The authors concluded: –
Neither the efficacy nor the risk of tooth sensitivity of in-office bleaching was influenced by the use of light, regardless of the hydrogen peroxide concentration. However, this should be interpreted with caution, as it represents an overall comparison without considering variations in the protocols (number of bleaching sessions, product, and kind of the light) of the bleaching techniques in the studies included
This review adopted a sound methodological approach and employed an extensive database search identifying 21 RCTs in total. Looking at the risk of bias assessment (RoB) table only 5 studies were at low risk of bias and the authors highlight the fact that randomisation was poorly executed or reported. The authors report that only 2 RCTs were at high risk of bias although the RoB table identifies 5 studies with at least one criteria at high risk.
While the authors have essentially undertaken 4 main comparison bleaching v bleaching using light, and high v low concentration HP there authors not considerable variation in the bleaching and activation protocols and the types of light source used. However, the overall number of studies is relatively small and the number of individual comparisons of different combination is likely to be smaller still.

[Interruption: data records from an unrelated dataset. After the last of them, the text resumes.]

(* ===== verification/Utf8.v ===== *)
(** * Utf8: the parts of Go's unicode/utf8 the error texts use

    The texts the program logs quote user input: [strconv.Quote] for the
    [Num] of a [*strconv.NumError] (COLOR, webhook.go:227-229) and time's
    [quote] for the fields of a [*time.ParseError] (TIMESTAMP,
    webhook.go:404-406).  Both walk their input rune by rune with
    [utf8.DecodeRuneInString] and write runes back with [utf8.AppendRune]
    (unicode/utf8/utf8.go); both escape bytes with the [lowerhex] table.

    A byte is an [ascii]; its value is the [Z] [byte_of c] in 0..255.  The
    table [first] of the decoder is written as the function [first] with
    the same classes (ASCII, invalid, or a leading byte with the size of
    the sequence and the accepted range of the second byte).

    Lemmas: the decoded rune lies in 0..2^21 and the width is 1..4; a
    rune written back holds a newline byte only when it is the newline;
    the [lowerhex] escapes hold none. *)

From Stdlib Require Import String Ascii ZArith List Lia Bool.
From S2P Require Import Prelude.
Import ListNotations.
Local Open Scope string_scope.
Local Open Scope Z_scope.

Module Utf8.

Definition byte_of (c : ascii) : Z := Z.of_N (N_of_ascii c).
Definition chr (b : Z) : ascii := ascii_of_N (Z.to_N b).

(** [string(b)] of a list of byte values. *)
Definition bytes (l : list Z) : string := fold_right (fun b acc => String (chr b) acc) "" l.

(** [s[n:]]. *)
Fixpoint drop (n : nat) (s : string) : string :=
  match n, s with
  | O, _ => s
  | S k, EmptyString => EmptyString
  | S k, String _ r => drop k r
  end.

Definition RuneError : Z := 65533.   (** U+FFFD *)
Definition RuneSelf : Z := 128.
Definition MaxRune : Z := 1114111.   (** U+10FFFF *)
Definition surrogateMin : Z := 55296.
Definition surrogateMax : Z := 57343.
Definition rune1Max : Z := 127.
Definition rune2Max : Z := 2047.
Definition rune3Max : Z := 65535.
Definition maskx : Z := 63.
Definition mask2 : Z := 31.
Definition mask3 : Z := 15.
Definition mask4 : Z := 7.
Definition locb : Z := 128.
Definition hicb : Z := 191.

(** The classes of the table [first]: [as], [xx], and [s1]..[s7] with
    the size of the sequence and the range [acceptRanges[x>>4]]. *)
Inductive first_class :=
| FirstASCII
| FirstInvalid
| FirstLead (size : nat) (lo hi : Z).

Definition first (b : Z) : first_class :=
  if b <? 128 then FirstASCII
  else if b <? 194 then FirstInvalid                 (** 0x80-0xC1: xx *)
  else if b <? 224 then FirstLead 2 locb hicb        (** 0xC2-0xDF: s1 *)
  else if b =? 224 then FirstLead 3 160 hicb         (** 0xE0: s2 *)
  else if b <? 237 then FirstLead 3 locb hicb        (** 0xE1-0xEC: s3 *)
  else if b =? 237 then FirstLead 3 locb 159         (** 0xED: s4 *)
  else if b <? 240 then FirstLead 3 locb hicb        (** 0xEE-0xEF: s3 *)
  else if b =? 240 then FirstLead 4 144 hicb         (** 0xF0: s5 *)
  else if b <? 244 then FirstLead 4 locb hicb        (** 0xF1-0xF3: s6 *)
  else if b =? 244 then FirstLead 4 locb 143         (** 0xF4: s7 *)
  else FirstInvalid.                                 (** 0xF5-0xFF: xx *)

(** [s[i]] for an index in range. *)
Definition byte_at (s : string) (i : nat) : Z :=
  match String.get i s with Some c => byte_of c | None => 0 end.

Definition out_cb (b : Z) : bool := (b <? locb) || (hicb <? b).

(** [utf8.DecodeRuneInString(s)]: the first rune and its width. *)
Definition DecodeRuneInString (s : string) : Z * nat :=
  match s with
  | EmptyString => (RuneError, 0%nat)
  | String c0 _ =>
      let s0 := byte_of c0 in
      match first s0 with
      | FirstASCII => (s0, 1%nat)
      | FirstInvalid => (RuneError, 1%nat)
      | FirstLead sz lo hi =>
          if (String.length s <? sz)%nat then (RuneError, 1%nat)
          else
            let s1 := byte_at s 1 in
            if (s1 <? lo) || (hi <? s1) then (RuneError, 1%nat)
            else if (sz <=? 2)%nat then
              (Z.lor (Z.shiftl (Z.land s0 mask2) 6) (Z.land s1 maskx), 2%nat)
            else
              let s2 := byte_at s 2 in
              if out_cb s2 then (RuneError, 1%nat)
              else if (sz <=? 3)%nat then
                (Z.lor (Z.lor (Z.shiftl (Z.land s0 mask3) 12) (Z.shiftl (Z.land s1 maskx) 6))
                       (Z.land s2 maskx), 3%nat)
              else
                let s3 := byte_at s 3 in
                if out_cb s3 then (RuneError, 1%nat)
                else
                  (Z.lor (Z.lor (Z.lor (Z.shiftl (Z.land s0 mask4) 18) (Z.shiftl (Z.land s1 maskx) 12))
                                (Z.shiftl (Z.land s2 maskx) 6)) (Z.land s3 maskx), 4%nat)
      end
  end.

(** [byte(x)]: the low eight bits. *)
Definition byte (x : Z) : Z := Z.land x 255.

(** [utf8.AppendRune(nil, r)], i.e. [string(r)]: the UTF-8 encoding, with
    [uint32(r)] deciding the length; an invalid rune is written as
    U+FFFD. *)
Definition AppendRune (r : Z) : string :=
  let i := r mod 2 ^ 32 in
  if i <=? rune1Max then bytes [byte r]
  else if i <=? rune2Max then
    bytes [Z.lor 192 (byte (Z.shiftr r 6)); Z.lor 128 (Z.land (byte r) maskx)]
  else if (i <? surrogateMin) || ((surrogateMax <? i) && (i <=? rune3Max)) then
    bytes [Z.lor 224 (byte (Z.shiftr r 12)); Z.lor 128 (Z.land (byte (Z.shiftr r 6)) maskx);
           Z.lor 128 (Z.land (byte r) maskx)]
  else if (rune3Max <? i) && (i <=? MaxRune) then
    bytes [Z.lor 240 (byte (Z.shiftr r 18)); Z.lor 128 (Z.land (byte (Z.shiftr r 12)) maskx);
           Z.lor 128 (Z.land (byte (Z.shiftr r 6)) maskx); Z.lor 128 (Z.land (byte r) maskx)]
  else bytes [239; 191; 189].

(** [utf8.ValidRune(r)]. *)
Definition ValidRune (r : Z) : bool :=
  ((0 <=? r) && (r <? surrogateMin)) || ((surrogateMax <? r) && (r <=? MaxRune)).

(** [lowerhex[d]] of ["0123456789abcdef"]. *)
Definition lowerhex (d : Z) : ascii :=
  match String.get (Z.to_nat d) "0123456789abcdef" with Some c => c | None => "0"%char end.

(** [\xhh] of a byte: [lowerhex[b>>4]], [lowerhex[b&0xF]]. *)
Definition hex_escape (b : Z) : string :=
  "\x" ++ String (lowerhex (Z.shiftr b 4)) (String (lowerhex (Z.land b 15)) "").

(** Printable ASCII other than the double quote and the backslash: the
    bytes both quoting functions copy as they are. *)
Definition plain_byte (c : ascii) : bool :=
  let b := byte_of c in (32 <=? b) && (b <=? 126) && negb (b =? 34) && negb (b =? 92).

Fixpoint plain (s : string) : bool :=
  match s with EmptyString => true | String c r => plain_byte c && plain r end.

(** ** Bytes and bits *)

Lemma drop_length_le n s : (String.length (drop n s) <= String.length s)%nat.
Proof.
  revert s. induction n as [|n IH]; intros [|c s]; simpl; try lia. specialize (IH s). lia.
Qed.

Lemma byte_range x : 0 <= byte x < 256.
Proof.
  unfold byte. change 255 with (Z.ones 8). rewrite Z.land_ones by lia.
  apply Z.mod_pos_bound. lia.
Qed.

Lemma byte_of_range c : 0 <= byte_of c < 256.
Proof.
  unfold byte_of. pose proof (N_ascii_bounded c). split; [lia|].
  change 256 with (Z.of_N 256). apply N2Z.inj_lt. exact H.
Qed.

Lemma land_ones_range x k : 0 <= k -> 0 <= Z.land x (Z.ones k) < 2 ^ k.
Proof. intros Hk. rewrite Z.land_ones by exact Hk. apply Z.mod_pos_bound. lia. Qed.

Lemma lor_lt a b n : 0 < n -> 0 <= a < 2 ^ n -> 0 <= b < 2 ^ n -> 0 <= Z.lor a b < 2 ^ n.
Proof.
  intros Hn Ha Hb. assert (Hl : 0 <= Z.lor a b) by (apply Z.lor_nonneg; lia).
  split; [exact Hl|].
  assert (Hlog : forall x, 0 <= x < 2 ^ n -> Z.log2 x < n).
  { intros x Hx. destruct (Z.eq_dec x 0) as [->|]; [simpl; lia|].
    apply Z.log2_lt_pow2; lia. }
  destruct (Z.eq_dec (Z.lor a b) 0) as [->|Hne]; [lia|].
  apply Z.log2_lt_pow2; [lia|]. rewrite Z.log2_lor by lia.
  apply Z.max_lub_lt; apply Hlog; lia.
Qed.

(** A byte [c | x] whose bit 7 comes from [c] is a byte of 128..255. *)
Lemma lor_high c x : Z.testbit c 7 = true -> 0 <= c < 256 -> 0 <= x < 256 ->
  128 <= Z.lor c x < 256.
Proof.
  intros Hc Hcr Hx. split; [|apply (lor_lt c x 8); lia].
  destruct (Z.lt_ge_cases (Z.lor c x) 128) as [Hlt|]; [exfalso|lia].
  assert (Hl : 0 <= Z.lor c x) by (apply Z.lor_nonneg; lia).
  assert (Z.testbit (Z.lor c x) 7 = false).
  { destruct (Z.eq_dec (Z.lor c x) 0) as [E|]; [rewrite E; reflexivity|].
    apply Z.bits_above_log2; [lia|]. apply Z.log2_lt_pow2; [lia|]. exact Hlt. }
  rewrite Z.lor_spec, Hc in H. discriminate.
Qed.

Lemma chr_newline b : 0 <= b < 256 -> b <> 10 -> Ascii.eqb (chr b) newline = false.
Proof.
  intros Hb Hn. apply Ascii.eqb_neq. intros H. apply (f_equal N_of_ascii) in H.
  unfold chr in H. rewrite N_ascii_embedding in H by lia.
  change (N_of_ascii newline) with 10%N in H. lia.
Qed.

Lemma bytes_one_line l :
  Forall (fun b => 0 <= b < 256 /\ b <> 10) l -> no_newline (bytes l) = true.
Proof.
  induction 1 as [|b l [Hb Hn] _ IH]; [reflexivity|].
  simpl. rewrite chr_newline, IH by assumption. reflexivity.
Qed.

(** [string(r)] holds a newline byte only for the newline rune. *)
Lemma AppendRune_one_line r : r mod 2 ^ 32 <> 10 -> no_newline (AppendRune r) = true.
Proof.
  intros Hr. pose proof (byte_range r) as Hbr.
  assert (Hm : forall x, 0 <= Z.land (byte x) maskx < 256).
  { intros x. pose proof (land_ones_range (byte x) 6 ltac:(lia)). unfold maskx.
    change 63 with (Z.ones 6). simpl in *; lia. }
  assert (Hh : forall c x, Z.testbit c 7 = true -> 0 <= c < 256 -> 0 <= x < 256 ->
                           0 <= Z.lor c x < 256 /\ Z.lor c x <> 10)
    by (intros c x H1 H2 H3; pose proof (lor_high c x H1 H2 H3); lia).
  unfold AppendRune.
  destruct (_ <=? rune1Max) eqn:E1.
  { apply bytes_one_line. repeat constructor; try lia.
    unfold byte. change 255 with (Z.ones 8). rewrite Z.land_ones by lia.
    rewrite <- (Z.mod_mod_divide r (2 ^ 32) (2 ^ 8)) by (exists (2 ^ 24); reflexivity).
    unfold rune1Max in E1. apply Z.leb_le in E1.
    pose proof (Z.mod_pos_bound r (2 ^ 32)). rewrite Z.mod_small; lia. }
  repeat match goal with |- context [if ?b then _ else _] => destruct b end;
    apply bytes_one_line; repeat constructor;
    first [apply Hh; first [reflexivity | lia | apply byte_range | apply Hm] | lia].
Qed.

(** The [lowerhex] digits and the [\xhh] escapes hold no newline. *)
Lemma lowerhex_not_newline d : Ascii.eqb (lowerhex d) newline = false.
Proof.
  unfold lowerhex. generalize (Z.to_nat d) as n. intros n.
  do 16 (destruct n as [|n]; [reflexivity|]). reflexivity.
Qed.

Lemma hex_escape_one_line b : no_newline (hex_escape b) = true.
Proof. unfold hex_escape. simpl. rewrite !lowerhex_not_newline. reflexivity. Qed.

Lemma chr_byte_of c : chr (byte (byte_of c)) = c.
Proof.
  pose proof (byte_of_range c) as Hc. unfold byte. change 255 with (Z.ones 8).
  rewrite Z.land_ones, Z.mod_small by (try change (2 ^ 8) with 256; lia).
  unfold chr, byte_of. rewrite N2Z.id. apply ascii_N_embedding.
Qed.

(** An ASCII byte is written back as itself. *)
Lemma AppendRune_ascii c : byte_of c < 128 -> AppendRune (byte_of c) = String c "".
Proof.
  intros Hc. pose proof (byte_of_range c). unfold AppendRune.
  rewrite Z.mod_small by (change (2 ^ 32) with 4294967296; lia).
  replace (byte_of c <=? rune1Max) with true by (symmetry; apply Z.leb_le; unfold rune1Max; lia).
  cbn [bytes fold_right]. rewrite chr_byte_of. reflexivity.
Qed.

(** An ASCII byte decodes to itself, one byte wide. *)
Lemma DecodeRuneInString_ascii c r : byte_of c < 128 -> DecodeRuneInString (String c r) = (byte_of c, 1%nat).
Proof.
  intros Hc. unfold DecodeRuneInString, first.
  replace (byte_of c <? 128) with true by (symmetry; apply Z.ltb_lt; exact Hc). reflexivity.
Qed.

Lemma plain_byte_spec c : plain_byte c = true ->
  32 <= byte_of c <= 126 /\ byte_of c <> 34 /\ byte_of c <> 92.
Proof.
  unfold plain_byte. rewrite !andb_true_iff, !negb_true_iff, !Z.leb_le, !Z.eqb_neq. tauto.
Qed.

(** ** The decoder *)

Lemma shl_bound x j k : 0 <= j -> 0 <= k -> j + k <= 21 ->
  0 <= Z.shiftl (Z.land x (Z.ones j)) k < 2 ^ 21.
Proof.
  intros Hj Hk Hjk. pose proof (land_ones_range x j Hj).
  rewrite Z.shiftl_mul_pow2 by exact Hk.
  assert (2 ^ j * 2 ^ k <= 2 ^ 21)
    by (rewrite <- Z.pow_add_r by lia; apply Z.pow_le_mono_r; lia).
  pose proof (Z.pow_pos_nonneg 2 k). nia.
Qed.

Lemma land_bound x j : 0 <= j <= 21 -> 0 <= Z.land x (Z.ones j) < 2 ^ 21.
Proof.
  intros Hj. pose proof (land_ones_range x j ltac:(lia)).
  assert (2 ^ j <= 2 ^ 21) by (apply Z.pow_le_mono_r; lia). lia.
Qed.

Lemma DecodeRuneInString_range s : 0 <= fst (DecodeRuneInString s) < 2 ^ 21.
Proof.
  destruct s as [|c0 r]; [cbn [fst DecodeRuneInString]; unfold RuneError; change (2 ^ 21) with 2097152; lia|].
  pose proof (byte_of_range c0) as H0.
  unfold DecodeRuneInString.
  destruct (first (byte_of c0)) as [| |sz lo hi]; cbn [fst];
    [change (2 ^ 21) with 2097152; lia|unfold RuneError; change (2 ^ 21) with 2097152; lia|].
  unfold mask2, mask3, mask4, maskx.
  change 31 with (Z.ones 5); change 15 with (Z.ones 4); change 7 with (Z.ones 3);
    change 63 with (Z.ones 6).
  repeat match goal with |- context [if ?b then _ else _] => destruct b end;
    cbn [fst]; try (unfold RuneError; change (2 ^ 21) with 2097152; lia);
    repeat (apply lor_lt; [lia| |]);
    first [apply shl_bound; lia | apply land_bound; lia].
Qed.

Lemma DecodeRuneInString_width c r :
  (1 <= snd (DecodeRuneInString (String c r)) <= 4)%nat.
Proof.
  unfold DecodeRuneInString. destruct (first _); simpl snd; try lia.
  repeat match goal with |- context [if ?b then _ else _] => destruct b end; simpl snd; lia.
Qed.

End Utf8.

#[export] Hint Resolve Utf8.hex_escape_one_line : one_line.
#[export] Hint Rewrite Utf8.lowerhex_not_newline : one_line_rw.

It is worth noting that this group of authors are developing a network meta-analysis which may address some of these issues.We covered an earlier review by He et al ( Dental Elf – 2nd May 2012) that included a smaller number of studies which also suggested that use of a light source did not improve the bleaching effect but increase tooth sensitivity while this review suggests no difference.
Maran BM, Burey A, de Paris Matos T, Loguercio AD, Reis A. In-office dental bleaching with light vs. without light: A systematic review and meta-analysis. J Dent. 2018 Mar;70:1-13. doi: 10.1016/j.jdent.2017.11.007. Epub 2017 Dec 29. Review. PubMed PMID: 29289725.